The sources did not share specific details of the draft language, but they indicated the legislation would address such fundamental issues as who would need to list their dietary supplements with FDA and when.
A staff member for Durbin, Joe Lapaille, did not immediately respond to an emailed request for comment.
Durbin in previous years has worked on dietary supplement issues—including a successful effort in 2006 to enact legislation that requires manufacturers report to FDA series adverse events associated with their products.
And he’s long been in favor of requiring supplement companies to provide additional information to FDA. Introduced a decade ago by Durbin and Sen. Richard Blumenthal (D-Conn.), the “Dietary Supplement Labeling Act” would have required manufacturers to register their products with FDA, as well as provide a description of each supplement, a list of ingredients and a copy of the label.
The bill didn’t advance in the Senate, but in recent years, FDA has vigorously advocated for mandatory product listing. The agency cannot effectively police the vast dietary supplement marketplace if it doesn’t know about all the products being sold in the U.S., according to FDA and others who support its proposal.
The U.S. market contains as many as 80,000 dietary supplement products or more, based on FDA estimates. And annual sales have grown from an estimated $4 billion in 1994 to more than $55 billion in 2020, according to Nutrition Business Journal.
“FDA lacks the authority to require products marketed as ‘dietary supplements’ to be listed with the FDA, which would support agency action against non-compliant products and the manufacturers and/or distributors of such products,” an FDA spokesperson said via email. “Such authority would allow the FDA to know when new products are introduced, quickly identify and act against dangerous or otherwise illegal products, improve transparency and promote risk-based regulation.”
Some industry trade groups strongly support FDA’s proposal. Others are either opposed to it or neutral on the idea.
Critics have argued FDA already has access to ample information about dietary supplement products, including a “Dietary Supplement Label Database” maintained by the National Institutes of Health (NIH).

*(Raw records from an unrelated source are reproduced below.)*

(* ===== verification/SmtpClientProofs.v ===== *)
(** * SmtpClientProofs: what an outbound session may send, and what its results mean

    The trace of the connection records what was sent, written, read and secured, in order. *)
From S2P Require Import Prelude JsString SmtpLineReader SmtpLineReaderProofs DotStuffer SmtpReply SmtpReplyParser SmtpAddress SmtpCommand.
From S2P Require Import Utf8 DkimSign DeliveryState SmtpClient.

(** ** An unfinished message is never complete for the server *)

Lemma data_lines_mono s : forall acc t ls rest, data_lines acc s = Some (ls, rest) -> data_lines acc (s ++ t) = Some (ls, rest ++ t).
Proof.
  induction s as [s IH] using (induction_ltof1 _ (@length Z)). intros acc t ls rest.
  destruct s as [|b [|b' s]]; [done|done|]. cbn -[decide]. destruct ((b =? CR) && (b' =? LF)).
  - destruct (decide (acc = [DOT])); [by intros [= <- <-]|].
    destruct (data_lines [] s) as [[ls' rest']|] eqn:E; cbn; [|done]. intros [= <- <-].
    rewrite (IH s ltac:(unfold ltof; simpl; lia) [] t ls' rest' E). done.
  - intros H. exact (IH (b' :: s) ltac:(unfold ltof; simpl; lia) _ t _ _ H).
Qed.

According to NIH’s website, the database contains nearly 130,000 labels.
But “NIH is not a regulatory agency, and the issue here is adequate regulation of a product that’s underregulated at present,” said Dr. Peter Lurie, president of the Center for Science in the Public Interest (CSPI), an advocacy group in the nation’s capital.
He made those comments during a recent episode of ‘short legal briefs,’ a program produced by Natural Products Insider that explores the intersection of business, law and regulations in the dietary supplement market.
“The fact that NIH can scratch and sniff until they find a bunch of labels and stick them on the web some place is not the same thing as having a database that’s systematically collected, properly archived, searchable … and complete,” Lurie added. “We have no idea what fraction of all supplements those ones that the NIH happens to have found actually represent.”
The Pew Charitable Trusts, a public policy organization with offices in Philadelphia, Washington, D.C. and London, also supports mandatory listing of dietary supplements.
“The FDA needs comprehensive information about the products being sold and what’s in them to effectively monitor the market for consumer safety risks and quickly remove products with illegal and dangerous ingredients,” said Kathy Talkington, who oversees Pew’s health policy programs, in an emailed statement. “We’ve been encouraged to hear interest in product listing legislation from members of Congress in both chambers and on both sides of the aisle, and we’re hopeful that a bill will be introduced and considered this year.”
One question raised by industry is whether FDA has adequate authorities to enforce a dietary supplement product listing if it becomes a legal requirement, noted Diane McEnroe, a partner in New York with the law firm Sidley Austin LLP.
Some industry stakeholders have supported adding a provision to the law that would make it a “prohibited act” to fail to list a dietary supplement with FDA. But the specifics of any product listing legislation—including whether Durbin incorporates broader reforms to the Dietary Supplement Health and Education Act of 1994 (DSHEA)—remain to be seen.